Asymmetric Heating of the HR 4796A Dust Ring Due to Pericenter Glow
Margaret Moerchen (European Southern Observatory, Univ. Florida),, Laura Churcher (Univ. Cambridge), Charles Telesco (Univ. Florida), Mark Wyatt, (Univ. Cambridge), R. Scott Fisher (Gemini Observatory, NSF), Christopher, Packham (Univ. Florida)

TL;DR
This study presents new mid-infrared images of the HR 4796A dust ring, confirming brightness and temperature asymmetries caused by pericenter glow due to gravitational perturbations, and models these features with specific dust properties and eccentricity.
Contribution
It provides the first resolved mid-IR images confirming pericenter glow asymmetries and models the dust ring's offset and properties to explain observed brightness variations.
Findings
Brightness and temperature asymmetries confirmed in mid-IR images.

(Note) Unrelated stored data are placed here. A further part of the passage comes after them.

(* ===== verification/Frames.v ===== *)
(** * The frames of a stream ([extract_frames] of [src/src/protocol/connection.rs])

    Frames come whole through any cut of the stream, and no bytes make the
    extraction panic or stay. *)

From S2P Require Import Prelude Text Fix FixComp Connection.
Local Open Scope Z_scope.

(** ** The length of a frame is read from its beginning *)

Lemma slice_app a b i j x : slice a i j = Ret x → slice (a ++ b) i j = Ret x.
Proof.
  unfold slice. case_bool_decide as E; [|done]. intros [= <-]. rewrite bool_decide_true by (rewrite length_app; lia).
  f_equal. rewrite !take_drop_commute. f_equal. rewrite take_app_le by lia. done.
Qed.

Lemma slice_from_app a b i x : slice_from a i = Ret x → slice_from (a ++ b) i = Ret (x ++ b) ∧ (i ≤ length a)%nat ∧ x = drop i a.
Proof.
  unfold slice_from. case_bool_decide as E; [|done]. intros [= <-]. rewrite bool_decide_true by (rewrite length_app; lia).
  by rewrite drop_app_le.
Qed.

Lemma index_byte_more c a b i : index_byte c a = Some i → index_byte c (a ++ b) = Some i.
Proof.
  intros (Hi & Hl & Hn)%index_byte_Some. rewrite <-(take_drop_middle a i c Hl), <-(assoc_L (++)). cbn [app].
  rewrite index_byte_app by done. f_equal. rewrite length_take. lia.
Qed.

Lemma length_field_app a b t x : length_field a t = Ret (Some x) → length_field (a ++ b) t = Ret (Some x).
Proof.
  unfold length_field. destruct (slice_from a t) as [rest| |] eqn:E; [|done..]. cbn [obind].
  destruct (slice_from_app _ b _ _ E) as (-> & _ & _). cbn [obind]. destruct (index_byte SOH rest) as [p|] eqn:P; [|done].
  rewrite (index_byte_more _ _ b _ P). destruct (slice a (t + 2) (t + p)) as [d| |] eqn:D; [|done..]. by rewrite (slice_app _ b _ _ _ D).
Qed.

(** A length that only reads the beginning. *)
Definition reads_beginning (L : bytes → outcome (option nat)) : Prop :=
  ∀ a b t, L a = Ret (Some t) → L (a ++ b) = Ret (Some t).
(* ===== verification/Link.v ===== *)
(** * What one end sends is what the other reads ([src/src/protocol/connection.rs])

    The messages of one end as the other end gets them: framed, signed and
    compressed, through any cut of the stream. *)

From S2P Require Import Prelude Text Fix FixComp Connection Frames.
Local Open Scope Z_scope.

(** ** What is sent *)

(** A message in the clear, with its sequence number, or compressed. *)
Inductive Sent := SFix (fields : list (Z * bytes)) (seq : Z) | SComp (fields : list (Z * bytes)).

Section exchange.
Context (hmac : bytes → bytes → bytes) (deflate : bytes → bytes) (inflate : bytes → option bytes).
Context (hmac_ok : ∀ key m, wf_bytes (hmac key m) ∧ length (hmac key m) = 20%nat).
Context (inflate_deflate : ∀ m, inflate (deflate m) = Some m).

Definition plain_body (fields : list (Z * bytes)) (seq : Z) : bytes := mjoin (field_bytes <$> with_seq fields seq).
Definition sent_kind (m : Sent) : frame_kind := match m with SFix _ _ => KFix41 | SComp _ => KFixComp end.
Definition sent_body (m : Sent) : bytes :=
  match m with SFix fields seq => plain_body fields seq | SComp fields => comp_body deflate (fix_build fields 0) end.

(** The bytes handed to the signer. *)
Definition sent_bytes (m : Sent) : bytes :=
  match m with SFix fields seq => fix_build fields seq | SComp fields => fixcomp_build deflate (fix_build fields 0) end.
(* ===== verification/XmlLayout.v ===== *)
(** * The layout of an XML payload ([xml_layout] of [src/src/protocol/fix.rs])

    The payload cut into its tags and texts and written again, an element a
    line: it never stays, and whatever blanks stand between the tags, a tree
    comes out in the one layout of a reference printer. *)

From S2P Require Import Prelude Text Fix.
Local Open Scope Z_scope.

(** ** It ends *)

Lemma index_byte_pos c x l : x ≠ c → (0 < default (length (x :: l)) (index_byte c (x :: l)))%nat.
Proof. intros Hx. cbn [index_byte]. rewrite (proj2 (Z.eqb_neq _ _)) by done. destruct (index_byte c l); cbn; lia. Qed.

Lemma xml_parts_total fuel : ∀ rest, (length rest ≤ fuel)%nat → returns (xml_parts fuel rest) (λ _, True).
Proof.
  induction fuel as [|fuel IH]; intros [|c rest] Hl; cbn [xml_parts]; try done; [cbn in Hl; lia|].
  destruct (Z.eqb_spec c LT) as [->|Hc].
  - apply returns_bind. eapply returns_mono; [apply IH|done]. rewrite length_drop.
    destruct (index_byte GT (LT :: rest)); cbn [from_option length] in *; lia.
  - pose proof (index_byte_pos LT c rest Hc) as Hp. apply returns_bind. eapply returns_mono; [apply IH|by intros l; case_match].
    rewrite length_drop. lia.
Qed.

Lemma xml_lines_total fuel : ∀ d ps, (length ps ≤ fuel)%nat → returns (xml_lines fuel d ps) (λ _, True).
Proof.
  induction fuel as [|fuel IH]; intros d [|p ps] Hl; cbn [xml_lines]; try done; [cbn in Hl; lia|]. cbn [length] in Hl.
  repeat match goal with
  | |- returns (if ?b then _ else _) _ => destruct b
  | |- returns (match ?l with [] => _ | _ => _ end) _ => destruct l; cbn [length] in Hl
  end; apply returns_bind; (eapply returns_mono; [apply IH; cbn [length]; lia|done]).
Qed.

Lemma xml_layout_returns xml : returns (xml_layout xml) (λ _, True).
Proof.
  unfold xml_layout. destruct (if starts_with _ _ then _ else _) as [out rest]. apply returns_bind.
  eapply returns_mono; [by apply xml_parts_total|]. intros ps _. apply returns_bind. eapply returns_mono; [by apply xml_lines_total|done].
Qed.

(** ** Tags, texts and blanks *)

Definition is_tag (p : list Z) : Prop := ∃ a, p = LT :: a ++ [GT] ∧ (GT ∉ a).
Definition is_text (t : list Z) : Prop := (LT ∉ t) ∧ trim t ≠ [].
Definition blank (w : list Z) : Prop := Forall (λ c, is_white c = true) w.

(** The parts written one after the other, with any blanks before a tag that
    no text precedes, and at the end. *)
Inductive laid : list (list Z) → list Z → Prop :=
  | laid_end w : blank w → laid [] w
  | laid_tag w p ps s : blank w → is_tag p → laid ps s → laid (p :: ps) (w ++ p ++ s)
  | laid_text t p ps s : is_text t → is_tag p → laid ps s → laid (t :: p :: ps) (t ++ p ++ s).

Lemma blank_start w : blank w → trim_start w = [].
Proof. induction 1 as [|c w Hc Hw IH]; cbn; [done|]. by rewrite Hc. Qed.

Lemma blank_trim w : blank w → trim w = [].
Proof. intros Hw. unfold trim, trim_end. rewrite (blank_start w Hw). reflexivity. Qed.

Lemma blank_no_tag w : blank w → LT ∉ w.
Proof. intros Hw Hin. apply (proj1 (Forall_forall _ _) Hw) in Hin. discriminate Hin. Qed.

Lemma parts_of_tag fuel p s : is_tag p → xml_parts (S fuel) (p ++ s) = let! ps := xml_parts fuel s in Ret (p :: ps).
Proof.
  intros (a & -> & Ha). assert (index_byte GT (LT :: (a ++ [GT]) ++ s) = Some (length (LT :: a))) as E.
  { rewrite <-(assoc_L (++)). apply (index_byte_app GT (LT :: a)). by intros [?|?]%elem_of_cons. }
  cbn [app xml_parts]. rewrite E. cbn [from_option Z.eqb Pos.eqb LT].
  change (LT :: (a ++ [GT]) ++ s) with ((LT :: a ++ [GT]) ++ s). assert (∀ l : list Z, length (LT :: l ++ [GT]) = (length (LT :: l) + 1)%nat) as Hl by (intros l; cbn; rewrite length_app; cbn; lia).
  rewrite <-Hl.
  by rewrite take_app_length, drop_app_length.
Qed.

Lemma parts_of_text fuel t p s : t ≠ [] → LT ∉ t → is_tag p →
  xml_parts (S fuel) (t ++ p ++ s) = let! ps := xml_parts fuel (p ++ s) in Ret (match trim t with [] => ps | _ => t :: ps end).
Proof.
  intros Ht Hn (a & -> & _). destruct t as [|c t]; [done|]. set (r := (LT :: a ++ [GT]) ++ s).
  assert (index_byte LT ((c :: t) ++ r) = Some (length (c :: t))) as E by by apply index_byte_app.
  cbn [app] in E |- *. cbn [xml_parts]. rewrite E. rewrite (proj2 (Z.eqb_neq _ _)) by (intros ->; apply Hn; by left).
  cbn [default from_option]. change (c :: t ++ r) with ((c :: t) ++ r). change (id (length (c :: t))) with (length (c :: t)). by rewrite take_app_length, drop_app_length.
Qed.

Lemma parts_of_laid ps s : laid ps s → ∀ fuel, (length s ≤ fuel)%nat → xml_parts fuel s = Ret ps.
Proof.
  induction 1 as [w Hw|w p ps s Hw Hp L IH|t p ps s Ht Hp L IH]; intros fuel Hl.
  - destruct fuel as [|fuel]; [by destruct w; [|cbn in Hl; lia]|]. destruct w as [|c w]; [done|]. cbn [xml_parts].
    pose proof (blank_no_tag _ Hw) as Hn. rewrite (proj2 (Z.eqb_neq _ _)) by (intros ->; apply Hn; by left).
    rewrite (proj2 (index_byte_None _ _)) by done. cbn [default from_option]. rewrite take_ge, drop_ge by done.
    rewrite (blank_trim _ Hw). by destruct fuel.
  - assert (length p ≠ 0%nat) as Hp0 by (destruct Hp as (a & -> & _); done). rewrite !length_app in Hl.
    assert (∀ fuel, (length p + length s ≤ fuel)%nat → xml_parts fuel (p ++ s) = Ret (p :: ps)) as E.
    { intros [|f] Hf; [lia|]. rewrite parts_of_tag by done. by rewrite IH by lia. }
    destruct w as [|c w]; [by apply E|]. destruct fuel as [|fuel]; [cbn in Hl; lia|].
    rewrite parts_of_text by (done || by apply blank_no_tag). rewrite E by (cbn in Hl; lia). by rewrite (blank_trim _ Hw).
  - destruct Ht as [Hn Ht]. assert (t ≠ []) as Ht0 by by intros ->. assert (length p ≠ 0%nat) as Hp0 by (destruct Hp as (a & -> & _); done).
    assert (length t ≠ 0%nat) by by destruct t. rewrite !length_app in Hl. destruct fuel as [|[|fuel]]; [lia..|].
    rewrite parts_of_text, parts_of_tag by done. rewrite IH by lia. cbn [obind]. by destruct (trim t).
Qed.
Lemma hit_spec names tokens : Forall (λ n, 47 ∉ bs n) names →
  existsb (hit names) tokens = true ↔ ∃ n, n ∈ names ∧ has_key n tokens.
Proof.
  intros W. rewrite existsb_exists. unfold hit, one_of. split.
  - intros (t & T & H). apply andb_true_iff in H as [H1 H2]. apply existsb_exists in H2 as (n & N & E). apply bool_decide_eq_true in E.
    exists n. split; [by apply list_elem_of_In|]. exists t. split; [by apply list_elem_of_In|]. apply negb_true_iff, bool_decide_eq_false in H1.
    unfold Rth.token_parts in E, H1. destruct (index_byte 47 t) as [i|] eqn:I; cbn in *; [right|by left].
    apply index_byte_Some in I as (L & I & _). exists (drop (S i) t). split; [|done]. rewrite <-E. by rewrite (take_drop_middle t i 47 I).
  - intros (n & N & t & T & H). exists t. split; [by apply list_elem_of_In|]. rewrite Forall_forall in W. specialize (W n N).
    assert (Rth.token_parts t = (bs n, []) ∨ ∃ m, Rth.token_parts t = (bs n, m) ∧ m ≠ bs "4") as K.
    { unfold Rth.token_parts. destruct H as [->|(m & -> & M)]; [left; by rewrite (proj2 (index_byte_None 47 (bs n)) W)|right; exists m].
      rewrite index_byte_app, take_app_length, drop_app_ge by (done || lia). by replace (S (length (bs n)) - length (bs n))%nat with 1%nat by lia. }
    assert (existsb (λ x, bool_decide (bs n = bs x)) names = true) as O; [apply existsb_exists; exists n; split; [by apply list_elem_of_In|by apply bool_decide_eq_true]|].
    destruct K as [->|(m & -> & M)]; cbn [fst snd]; rewrite O, bool_decide_eq_false_2 by done; reflexivity.
Qed.

Lemma fold_flag (field : Rth.RthTypes → bool) (names : list string) :
  (∀ t token, field (Rth.add_token t token) = field t || hit names token) →
  ∀ tokens t, field (fold_left Rth.add_token tokens t) = field t || existsb (hit names) tokens.
Proof.
  intros H tokens. induction tokens as [|x l IH]; intros t; cbn; [by rewrite orb_false_r|]. by rewrite IH, H, orb_assoc.
Qed.

Definition flag_fields : list ((Rth.RthTypes → bool) * list string) :=
  [(Rth.rth, ["RTH"]); (Rth.lth, ["LTH"]); (Rth.rth_only, ["RTHONLY"]); (Rth.lth_only, ["LTHONLY"]); (Rth.elh_only, ["ELHONLY"]);
   (Rth.erh_only, ["ERHONLY"]); (Rth.rth4mkt, ["RTH4MKT"]); (Rth.peg_mkt, ["PEGMKT"]); (Rth.peg_mid, ["PEGMID"; "PEGMID2"]);
   (Rth.mkt_prot, ["MKTPROT"]); (Rth.stp_prot, ["STPPROT"]); (Rth.peg_best, ["REL2MID"]); (Rth.rpi, ["RPI"]); (Rth.passv_rel, ["PASSVREL"]);
   (Rth.price_chk, ["PRICECHK"]); (Rth.aon, ["AON"]); (Rth.paon, ["PAON"]); (Rth.ice, ["ICE"]); (Rth.sweep, ["SWEEP"]); (Rth.imb, ["IMB"]);
   (Rth.block, ["BLOCK"]); (Rth.moc, ["MOC"]); (Rth.pre_open, ["PREOPGRTH"]); (Rth.ignore_opening, ["RTHIGNOPG"])].

Lemma flag_fields_added : Forall (λ '(field, names), ∀ t token, field (Rth.add_token t token) = field t || hit names token) flag_fields.
Proof.
  unfold flag_fields, hit, one_of. repeat constructor; intros t token; unfold Rth.add_token; destruct (Rth.token_parts token) as [name n]; cbn -[bs];
    case_bool_decide; cbn -[bs]; by rewrite ?orb_false_r, ?orb_assoc.
Qed.
Lemma leg_answered msg s i b : setup_ok s → s_step s = StepLeg i → ∃ o b', on_definition ts parse (s_req_id s) msg s b = Ret (o, b') ∧ kept b b' ∧ answered_to s o.
Proof.
  intros [K N L ST] E. assert (gateway_step s = false) as G by (unfold gateway_step; by rewrite E). unfold setup_step_ok in ST. rewrite E in ST. destruct ST as [Hi Ln]. unfold on_definition. rewrite E.
  destruct (lookup_lt_is_Some_2 _ _ Hi) as [l Hl]. rewrite Hl.
  assert (∀ e : Z * bytes, ∃ o b', Ret (GoesOn s (inr e), b) = Ret (o, b') ∧ kept b b' ∧ answered_to s o) as ERR.
  { intros e. by eexists _, _; split_and!. }
  destruct (match List.find _ _ with Some d => _ | None => _ end) as [def|]; [|apply ERR]. cbv zeta. destruct (one_of _ _ && _); [apply ERR|].
  set (nl := leg_of l _ def msg). pose proof (leg_request_spec ts (with_leg nl s) (S i) b) as H. cbn [with_leg s_spec s_key s_legs] in H. rewrite length_app in H. cbn [length] in H.
  specialize (H ltac:(lia) K N ltac:(lia)). destruct (leg_request _ _ _ _) as [[frames s'] b'].
  destruct H as (SM & OK & KB & TC & _).
  - rewrite fmap_app, L, Ln. cbn. rewrite (take_S_r _ _ (spec_leg l)) by (by rewrite list_lookup_fmap, Hl). done.
  - eexists _, _; split; [done|]. split; [done|]. split; [done|]. unfold to_come at 2. rewrite E. split_and!; [exact SM|exact OK|lia].
Qed.

Lemma on_definition_spec req msg s b : setup_ok s → awaits req s = true → ∃ o b', on_definition ts parse req msg s b = Ret (o, b') ∧ kept b b' ∧ answered_to s o.
Proof.
  intros OK A. unfold awaits in A. destruct (s_step s) as [| |i|ids| |] eqn:E.
  all: try (apply bool_decide_eq_true in A; subst req).
  all: assert (gateway_step s = match s_step s with StepMultiplier | StepConfirm => true | _ => false end) as G by done; rewrite E in G.
  - by apply bag_answered.
  - pose proof (so_step _ OK) as ST. unfold setup_step_ok in ST. rewrite E in ST. unfold on_definition. rewrite E.
    apply moved_first; [done|done|done|done|]. unfold to_come. rewrite E. lia.
  - by apply (leg_answered msg s i).
  - destruct OK as [K N L ST]. unfold setup_step_ok in ST. rewrite E in ST. destruct ST as [NI Ln]. pose proof (fewer_ids req ids A) as F. unfold on_definition. rewrite E.
    case_bool_decide as EI.
    + unfold multiplier_request, next_req. eexists _, _; split; [done|]. split; [done|]. split; [done|]. split_and!; [done| |].
      * constructor; [done..|]. by cbn.
      * unfold to_come. rewrite E. cbn. destruct ids; [done|cbn; lia].
    + eexists _, _; split; [done|]. split; [done|]. split; [done|]. split_and!; [done| |unfold to_come; rewrite E; cbn; lia]. constructor; [done..|]. by cbn.
  - unfold on_definition. rewrite E. by eexists _, _; split_and!.
  - unfold on_definition. rewrite E. by eexists _, _; split_and!.
Qed.

(** What an answer taken by set-up [s] does to the book: the set-up goes on,
    fails or is built, and the others stay. *)
Inductive goes (s : Setup) (b b' : ComboBook) : Prop :=
  | goes_on s' rest : setups b ≡ₚ s :: rest → setups b' ≡ₚ s' :: rest → same_setup s s' → setup_ok s' → (to_come s' < to_come s)%nat →
      built b' = built b → failed b' = failed b → goes s b b'
  | goes_failed rest e : setups b ≡ₚ s :: rest → setups b' ≡ₚ rest → built b' = built b →
      failed b' = fold_left (λ m oid, <[oid := e]> m) (s_waiting s) (failed b) → goes s b b'
  | goes_built rest : setups b ≡ₚ s :: rest → setups b' ≡ₚ rest → built b' = <[s_key s := setup_combo s]> (built b) → combo_fits (s_key s) (setup_combo s) →
      failed b' = fold_left (λ m oid, delete oid m) (s_waiting s) (failed b) → goes s b b'.

Definition stays (b b' : ComboBook) : Prop := setups b' ≡ₚ setups b ∧ built b' = built b ∧ failed b' = failed b.

Lemma swap_remove_perm {A} (i : nat) (l : list A) x : l !! i = Some x → l ≡ₚ x :: swap_remove i l.
Proof.
  intros H. unfold swap_remove. destruct l as [|y l' _] using rev_ind; [done|]. rewrite reverse_snoc. cbn [head]. rewrite length_app, removelast_last. cbn [length].
  apply lookup_snoc_Some in H as [[L H]|[-> ->]].
  - rewrite (proj2 (Nat.eqb_neq _ _)) by lia. rewrite (insert_take_drop l' i y L), <-(take_drop_middle l' i x H) at 1.
    rewrite <-Permutation_cons_append, <-!Permutation_middle. apply perm_swap.
  - rewrite (proj2 (Nat.eqb_eq _ _)) by lia. symmetry. apply Permutation_cons_append.
Qed.

Lemma setup_at b i s : combo_book_ok b → setups b !! i = Some s → setup_ok s ∧ setups b ≡ₚ s :: swap_remove i (setups b).
Proof.
  intros [OK _ _ _] Hi. split; [|by apply swap_remove_perm]. rewrite Forall_forall in OK. apply OK. by eapply list_elem_of_lookup_2.
Qed.

Lemma secdef_cases req msg b i s : combo_book_ok b → list_find (λ s, awaits req s = true) (setups b) = Some (i, s) →
  ∃ p b', secdef_reply ts parse req msg b = Ret (p, b') ∧
  (gateway_step s = true ∧ p = None ∧ stays b b' ∨ gateway_step s = false ∧ is_Some p ∧ goes s b b').
Proof.
  intros OK F. unfold secdef_reply. rewrite F. apply list_find_Some in F as (Hi & A & _). destruct (setup_at b i s OK Hi) as [SO P].
  destruct (on_definition_spec req msg s (with_setups (swap_remove i (setups b)) b) SO A) as (o & b' & -> & (KB & KS & KF) & AT). cbn [obind].
  cbn [with_setups built setups failed] in KB, KS, KF. destruct o as [s' [frames|e]|s'|].
  - destruct AT as (G & SM & SO' & T). eexists _, _; split; [done|]. right. split_and!; [done|by eexists|]. eapply (goes_on _ _ _ s'); cbn; try done.
    by rewrite KS, <-Permutation_cons_append.
  - destruct AT as (G & SK & SS & SW). eexists _, _; split; [done|]. right. split_and!; [done|by eexists|]. eapply (goes_failed _ _ _ _ e); cbn; [done|by rewrite KS|done|].
    by rewrite SW, KF.
  - destruct AT as (G & SM & SO' & T). eexists _, _; split; [done|]. right. split_and!; [done|by eexists|]. eapply (goes_on _ _ _ s'); cbn; try done.
    by rewrite KS, <-Permutation_cons_append.
  - eexists _, _; split; [done|]. left. split_and!; [done|done|]. split_and!; cbn; [|done..]. rewrite KS, <-Permutation_cons_append. by symmetry.
Qed.

Lemma user_cases parsed req b i s : combo_book_ok b → parsed !! 320 = Some req → list_find (λ s, awaits_gateway req s = true) (setups b) = Some (i, s) →
  is_Some (user_reply ts parsed b).1 ∧ goes s b (user_reply ts parsed b).2.
Proof.
  intros OK R F. unfold user_reply. rewrite R, F. apply list_find_Some in F as (Hi & A & _). destruct (setup_at b i s OK Hi) as [SO P].
  unfold awaits_gateway in A. apply andb_true_iff in A as [_ A]. destruct SO as [K N L ST]. pose proof ST as LN. unfold setup_step_ok in LN.
  destruct (s_step s) eqn:E; try done; (split; [by eexists|]).
  - eapply (goes_on _ _ _ _ _ P); [cbn; by rewrite <-Permutation_cons_append|done| | |done|done].
    + constructor; [done..|]. by cbn.
    + unfold to_come. rewrite E. cbn. lia.
  - eapply (goes_built _ _ _ _ P); [done|done| |done]. by apply setup_fits.
Qed.

(** ** The book through an answer *)

Lemma all_to_come_perm l l' : l ≡ₚ l' → sum_list (to_come <$> l) = sum_list (to_come <$> l').
Proof. intros P. induction P; cbn; lia. Qed.

Lemma stays_ok b b' : combo_book_ok b → stays b b' → combo_book_ok b' ∧ all_to_come b' = all_to_come b.
Proof.
  intros [A B C D] (P & EB & EF). unfold all_to_come. rewrite (all_to_come_perm _ _ P). split; [|done].
  constructor; rewrite ?P, ?EB; done.
Qed.

Lemma goes_ok s b b' : combo_book_ok b → goes s b b' → combo_book_ok b' ∧ (all_to_come b' < all_to_come b)%nat.
Proof.
  intros [A B C D] G. unfold all_to_come.
  destruct G as [s' rest P P' (SK & SS & SW) SO T EB EF|rest e P P' EB EF|rest P P' EB FT EF]; rewrite (all_to_come_perm _ _ P), (all_to_come_perm _ _ P'); rewrite P in A, B, C;
    apply Forall_cons in A as [A1 A2]; apply Forall_cons in C as [C1 C2]; rewrite fmap_cons in B; apply NoDup_cons in B as [B1 B2]; cbn [fmap list_fmap sum_list].
  - split; [|cbn; lia]. constructor; rewrite ?P', ?EB; [by constructor| |constructor; [by rewrite SK|done]|done]. rewrite fmap_cons, SK. by constructor.
  - split; [constructor; rewrite ?P', ?EB; done|]. pose proof (setup_pos s). cbn. lia.
  - split; [|pose proof (setup_pos s); cbn; lia]. constructor; rewrite ?P', ?EB; [done|done| |].
    + rewrite Forall_forall in C2 |- *. intros x Hx. rewrite lookup_insert_ne; [by apply C2|]. intros EK. apply B1. rewrite EK. by apply list_elem_of_fmap_2.
    + by apply map_Forall_insert_2.
Qed.
End answers.

(** ** Orders *)

Lemma waiting_ok s w : setup_ok s → setup_ok (with_waiting w s).
Proof. intros [A B C D]. by constructor. Qed.

Lemma new_setup_ok b s : combo_book_ok b → setup_ok s → built b !! s_key s = None → Forall (λ x, s_key x ≠ s_key s) (setups b) → combo_book_ok (with_setups (setups b ++ [s]) b).
Proof.
  intros [A B C D] SO N F. constructor; cbn; [by apply Forall_app; split; [|constructor]| |by apply Forall_app; split; [|constructor]|done].
  rewrite fmap_app. apply NoDup_app. split_and!; [done| |apply NoDup_singleton]. intros k Hk. apply list_elem_of_fmap in Hk as (x & -> & Hx).
  rewrite Forall_forall in F. cbn. rewrite list_elem_of_singleton. by apply F.
Qed.

Lemma kept_ok b b' : kept b b' → combo_book_ok b → combo_book_ok b'.
Proof. intros (EB & ES & EF) [A B C D]. constructor; rewrite ?ES, ?EB; done. Qed.

Lemma ready_spec ts id spec b : combo_book_ok b → sp_legs spec ≠ [] →
  combo_book_ok (combo_ready ts id spec b).2 ∧ (∀ c, (combo_ready ts id spec b).1 = Built c → combo_fits (combo_key spec) c).
Proof.
  intros OK N. unfold combo_ready. destruct (failed b !! id) as [[code message]|]; [split; [by destruct OK; constructor|done]|].
  destruct (built b !! combo_key spec) as [c|] eqn:BK.
  { split; [done|]. intros c' [= <-]. by apply (bo_built b OK). }
  destruct (list_find _ (setups b)) as [[i s]|] eqn:F.
  - apply list_find_Some in F as (Hi & _). cbn zeta. set (s' := if existsb (Z.eqb id) (s_waiting s) then s else _). split; [|done].
    destruct (setup_at b i s OK Hi) as [SO _]. assert (setup_ok s' ∧ s_key s' = s_key s) as [SO' SK] by (unfold s'; destruct (existsb _ _); [done|]; split; [by apply waiting_ok|done]).
    destruct OK as [A B C D]. constructor; cbn; [by apply Forall_insert| | |done].
    + rewrite list_fmap_insert, SK, list_insert_id; [done|]. by rewrite list_lookup_fmap, Hi.
    + apply Forall_insert; [done|]. rewrite SK. rewrite Forall_forall in C. apply C. by eapply list_elem_of_lookup_2.
  - apply list_find_None in F. set (s := mkSetup _ _ _ _ _ _ _ _).
    assert (∀ frames s' b', setup_ok s' → s_key s' = combo_key spec → kept b b' →
      combo_book_ok (Waiting frames, with_setups (setups b' ++ [s']) b').2 ∧ (∀ c, (Waiting frames, with_setups (setups b' ++ [s']) b').1 = Built c → combo_fits (combo_key spec) c)) as G.
    { intros frames s' b' SO SK KB. split; [|done]. cbn [snd]. destruct KB as (EB & ES & EF). apply new_setup_ok; [by apply (kept_ok b)|done|by rewrite EB, SK|by rewrite ES, SK]. }
    destruct (bags b !! bag_key spec) as [bag|].
    + pose proof (first_leg ts (with_bag bag s) b ltac:(by constructor) eq_refl) as H. destruct (leg_request _ _ _ _) as [[frames s'] b']. destruct H as ((SK & _) & SO & KB & _).
      by apply G.
    + unfold bag_request. destruct (is_smart _); unfold next_req; apply G; by try constructor.
Qed.

(** ** A session *)

Inductive Event :=
  | EvOrder (ts : bytes) (order_id : Z) (spec : ComboSpec)
  | EvDefinition (ts req_id msg : bytes)
  | EvGateway (ts : bytes) (parsed : gmap Z bytes)
  | EvSent (order_id : Z) (order : ComboOrder)
  | EvEnded (order_id : Z)
  | EvLost.

Section session.
Context (parse : bytes → list SecDef).

Definition combo_event (e : Event) (b : ComboBook) : outcome ComboBook :=
  match e with
  | EvOrder ts order_id spec => Ret (combo_ready ts order_id spec b).2
  | EvDefinition ts req_id msg => let! (_, b) := secdef_reply ts parse req_id msg b in Ret b
  | EvGateway ts parsed => Ret (user_reply ts parsed b).2
  | EvSent order_id order => Ret (track order_id order b)
  | EvEnded order_id => Ret (finished order_id b)
  | EvLost => Ret (connection_lost b).2
  end.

Models with 2-micron silicate dust and eccentricity of 0.06 fit observations.
Thermal-emission parameters also explain shorter-wavelength asymmetries.
Abstract
We have obtained new resolved images of the well-studied HR 4796A dust ring at 18 and 25 microns with the 8-meter Gemini telescopes. These images confirm the previously observed spatial extent seen in mid-IR, near-IR, and optical images of the source. We detect brightness and temperature asymmetries such that dust on the NE side is both brighter and warmer than dust in the SW. We show that models of so-called pericenter glow account for these asymmetries, thus both confirming and extending our previous analyses. In this scenario, the center of the dust ring is offset from the star due to gravitational perturbations of a body with an eccentric orbit that has induced a forced eccentricity on the dust particle orbits. Models with 2-micron silicate dust particles and a forced eccentricity of 0.06 simultaneously fit the observations at both wavelengths. We also show that parameters used to…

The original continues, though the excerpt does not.